Berger terrorisé par les ours dans les Pyrénées

Les Pyrénées sont depuis toujours un terrain de choix pour les bergers qui passent leur été en estive, surveillant et conduisant les troupeaux de la région. Malheureusement, cette belle saison est souvent marquée par les attaques sanglantes de l’ours, un prédateur redoutable qui rôde dans la nature sauvage de la région. Pablo Garcia, l’un des bergers en charge de la surveillance dans la région de l’Ariège, en sait quelque chose. Depuis son poste d’observateur privilégié, Pablo a été témoin d’attaques brutales et répétées de l’ours. Il connaît trop bien l’isolement, le stress et la peur qui font partie intégrante de son quotidien. Parfois, quand les températures baissent trop, Pablo se réfugie dans sa cabane, frissonnant de peur à chaque bruissement dans les fourrés. Alors que la nuit tombe sur les montagnes, il reste éveillé, gardant un œil vigilant sur les alentours et priant pour que les bêtes sauvages ne fassent pas irruption. Malgré tout, Pablo est déterminé à continuer à travailler dans les Pyrénées tant qu’il le pourra, car comme il le dit lui-même, « la beauté du paysage et l’amour pour les animaux valent toutes les difficultés ».

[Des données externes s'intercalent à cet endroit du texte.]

(** * Properties *)

(** ** Window arithmetic *)

Ltac window_cases :=
  unfold window_bounds, spec_window, clip;
  repeat match goal with
  | |- context [?a <? ?b] => destruct (Z.ltb_spec a b)
  | |- context [?a >? ?b] => rewrite (Z.gtb_ltb a b); destruct (Z.ltb_spec b a)
  end; cbn beta iota zeta.

Lemma window_bounds_range n h i :
  0 ≤ h → 0 ≤ i < n →
  0 ≤ (window_bounds n h i).1 ∧
  (window_bounds n h i).1 ≤ i < (window_bounds n h i).2 ∧
  (window_bounds n h i).2 ≤ n.
Proof. intros Hh Hi. window_cases; simpl; lia. Qed.

Lemma window_bounds_width n h i :
  0 ≤ h → 0 ≤ i < n → 2 * h < n →
  (window_bounds n h i).2 - (window_bounds n h i).1 = 2 * h + 1.
Proof. intros Hh Hi Hn. window_cases; simpl; lia. Qed.

Lemma window_bounds_full n h i :
  0 ≤ h → 0 ≤ i < n → n ≤ 2 * h + 1 → window_bounds n h i = (0, n).
Proof. intros Hh Hi Hn. window_cases; f_equal; lia. Qed.

Lemma window_bounds_interior n h i :
  0 ≤ h → h ≤ i → i + h < n → window_bounds n h i = (i - h, i + h + 1).
Proof. intros Hh Hi Hn. window_cases; f_equal; lia. Qed.

Lemma length_np_arange s e : length (np_arange s e) = Z.to_nat (e - s).
Proof. unfold np_arange. apply length_seqZ. Qed.

(** ** Indexing and searching in index ranges *)

Lemma item_nonneg {A} (a : list A) k :
  0 ≤ k → item a k = of_option IndexError (a !! Z.to_nat k).
Proof.
  intros Hk. unfold item.
  destruct (Z.ltb_spec k 0); [lia|].
  destruct (Z.ltb_spec k 0); [lia|done].
Qed.

Lemma take_idx_fmap {A} (f : Z → A) (a : list A) (window : list Z) :
  (∀ k, k ∈ window → 0 ≤ k ∧ a !! Z.to_nat k = Some (f k)) →
  take_idx a window = Ok (f <$> window).
Proof.
  induction window as [|k ks IH]; intros Hin; [done|].
  destruct (Hin k) as [Hk Hlk]; [left|].
  simpl. rewrite item_nonneg, Hlk by done. simpl.
  rewrite IH; [done|]. intros k' Hk'. apply Hin. by right.
Qed.

Lemma take_idx_arange n s e :
  0 ≤ s → e ≤ n → take_idx (np_arange 0 n) (np_arange s e) = Ok (np_arange s e).
Proof.
  intros Hs He. rewrite (take_idx_fmap id).
  - by rewrite list_fmap_id.
  - unfold np_arange. intros k [Hk1 Hk2]%elem_of_seqZ. split; [lia|].
    rewrite lookup_seqZ_lt by lia. simpl. f_equal. lia.
Qed.

Lemma offsets_arange s e i : offsets (np_arange s e) i = seqZ (s - i) (e - s).
Proof.
  unfold offsets, np_arange. replace (s - i) with (- i + s) by lia.
  rewrite <- fmap_add_seqZ. apply list_fmap_ext. intros _ x _. lia.
Qed.

Lemma np_where_none xs i pos : i ∉ xs → np_where xs i pos = [].
Proof.
  revert pos. induction xs as [|x xs IH]; intros pos Hni; [done|].
  simpl. apply not_elem_of_cons in Hni as [Hne Hni].
  destruct (decide (x = i)); [done|]. by apply IH.
Qed.

Lemma np_where_seqZ s len i pos :
  s ≤ i < s + len →
  np_where (seqZ s len) i pos = [(pos + Z.to_nat (i - s))%nat].
Proof.
  intros Hi. remember (Z.to_nat (i - s)) as d eqn:Hd.
  revert s len pos Hi Hd. induction d as [|d IH]; intros s len pos Hi Hd.
  - assert (i = s) as -> by lia. rewrite seqZ_cons by lia. simpl.
    rewrite decide_True by done. rewrite np_where_none.
    + f_equal. lia.
    + rewrite elem_of_seqZ. lia.
  - rewrite seqZ_cons by lia. simpl.
    rewrite decide_False by lia.
    rewrite (IH (Z.succ s) (Z.pred len) (S pos)) by lia. f_equal. lia.
Qed.

Lemma np_where_arange s e i :
  s ≤ i < e → np_where (np_arange s e) i 0 = [Z.to_nat (i - s)].
Proof. intros Hi. unfold np_arange. by rewrite np_where_seqZ by lia. Qed.

Lemma foldl_max_bounds l z :
  (foldl Z.max z l = z ∨ foldl Z.max z l ∈ l) ∧
  z ≤ foldl Z.max z l ∧ ∀ y, y ∈ l → y ≤ foldl Z.max z l.
Proof.
  revert z. induction l as [|x l IH]; intros z; simpl.
  - split; [by left|]. split; [lia|]. intros y Hy. by apply elem_of_nil in Hy.
  - destruct (IH (Z.max z x)) as (Hmem & Hlo & Hall).
    split; [|split].
    + destruct Hmem as [Heq|Hin].
      * destruct (Z.max_spec z x) as [[_ Hm]|[_ Hm]]; rewrite Heq, Hm.
        -- right. by left.
        -- by left.
      * right. by right.
    + lia.
    + intros y [->|Hy]%elem_of_cons; [lia|by apply Hall].
Qed.

(** [max] of a non-empty sequence is its greatest element. *)
Lemma py_max_spec l m :
  py_max l = Ok m ↔ m ∈ l ∧ ∀ y, y ∈ l → y ≤ m.
Proof.
  destruct l as [|z l]; simpl.
  - split; [done|]. intros [H _]. by apply elem_of_nil in H.
  - destruct (foldl_max_bounds l z) as (Hmem & Hlo & Hall). split.
    + intros [= <-]. split.
      * destruct Hmem as [->|Hin]; [by left|by right].
      * intros y [->|Hy]%elem_of_cons; [done|by apply Hall].
    + intros [Hin Hub]. f_equal. apply Z.le_antisymm.
      * destruct Hmem as [->|Hin']; apply Hub; [by left|by right].
      * apply elem_of_cons in Hin as [->|Hin]; [done|by apply Hall].
Qed.

Lemma py_max_nonempty l : l ≠ [] → ∃ m, py_max l = Ok m.
Proof. destruct l; [done|]. intros _. by eexists. Qed.

(** ** The regression and one loop iteration, unfolded *)

Lemma regression_unfold x y ws :
  weighted_linear_regression x y ws =
  (λ v, fadd (wlr_intercept x y ws) (fmul (wlr_slope x y ws) v)) <$> x.
Proof. reflexivity. Qed.

Lemma regression_lookup x y ws pos v :
  x !! pos = Some v →
  weighted_linear_regression x y ws !! pos =
  Some (fadd (wlr_intercept x y ws) (fmul (wlr_slope x y ws) v)).
Proof. intros Hx. by rewrite regression_unfold, list_lookup_fmap, Hx. Qed.

Lemma local_x_nonempty n h i : 0 ≤ h → 0 ≤ i < n → local_x n h i ≠ [].
Proof.
  intros Hh Hi Hnil. apply (f_equal length) in Hnil.
  unfold local_x in Hnil. rewrite length_np_arange in Hnil. simpl in Hnil.
  pose proof (window_bounds_range n h i Hh Hi). lia.
Qed.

Les bergers dans les Pyrénées face aux attaques d’ours

Les attaques d’ours ont augmenté de 21% entre janvier et juillet 2023 dans les Pyrénées. Les bergers, chargés de surveiller les troupeaux en estive, sont les premiers témoins de ces assauts. Pablo Garcia est l’un d’entre eux. Il travaille en Ariège et témoigne de l’amour de son métier, mais aussi du stress, de l’isolement et de la peur qui font partie de son quotidien.

Partie 1 : La surveillance des brebis face à l’ours en estive

Pablo Garcia est berger en Ariège et il surveille un troupeau de 1750 brebis. Depuis la réimplantation de l’ours dans les Pyrénées, son quotidien en estive a changé. Il ne peut plus rester seul, alors il travaille en collaboration avec sa copine. Deux, parfois trois bergers sont nécessaires pour surveiller les troupeaux jour et nuit. Malgré cela, le risque d’attaque d’ours est toujours présent, et la dernière attaque a eu lieu cette nuit-là. Pablo a ainsi perdu au moins deux de ses brebis.

Partie 2 : Les dangers de l’ours en estive

L’ours n’est jamais très loin en Ariège où vit 90% de la population des plantigrades. Bien que Pablo soit habitué à le voir en estive, il risque néanmoins sans cesse sa vie pour protéger son troupeau. Il explique qu’il a déjà vécu une charge d’ours dans son secteur qui l’a projeté violemment. Pablo a perdu connaissance pendant une demi-heure dans cet incident. L’ours peut même tuer plusieurs brebis sans les manger, simplement pour le plaisir.

Partie 3 : Le stress et l’isolement des bergers

L’isolement et le stress font partie du quotidien des bergers en estive. Ils travaillent sans moyens de défense dans des zones blanches où aucune communication n’est possible. D’où le stress de Pablo, qui revient chaque été, et les cauchemars qui en découlent. La Mutualité Sociale Agricole offre une aide d’urgence psychologique aux bergers qui en auraient besoin, mais Pablo n’a jamais fait appel à ce service. Les bergers n’ont pas reçu de réponse à leur lettre écrite en mars aux élus et aux responsables de l’État pour dénoncer cette insécurité et demander la mise en place de moyens supplémentaires.

En conclusion, les bergers sont de plus en plus difficiles à trouver pour surveiller les troupeaux en estive en Ariège, faute de mesures de sécurité suffisantes. Leur métier n’est pas sans risque, mais ils aiment suffisamment leur travail et la montagne pour ne pas l’abandonner.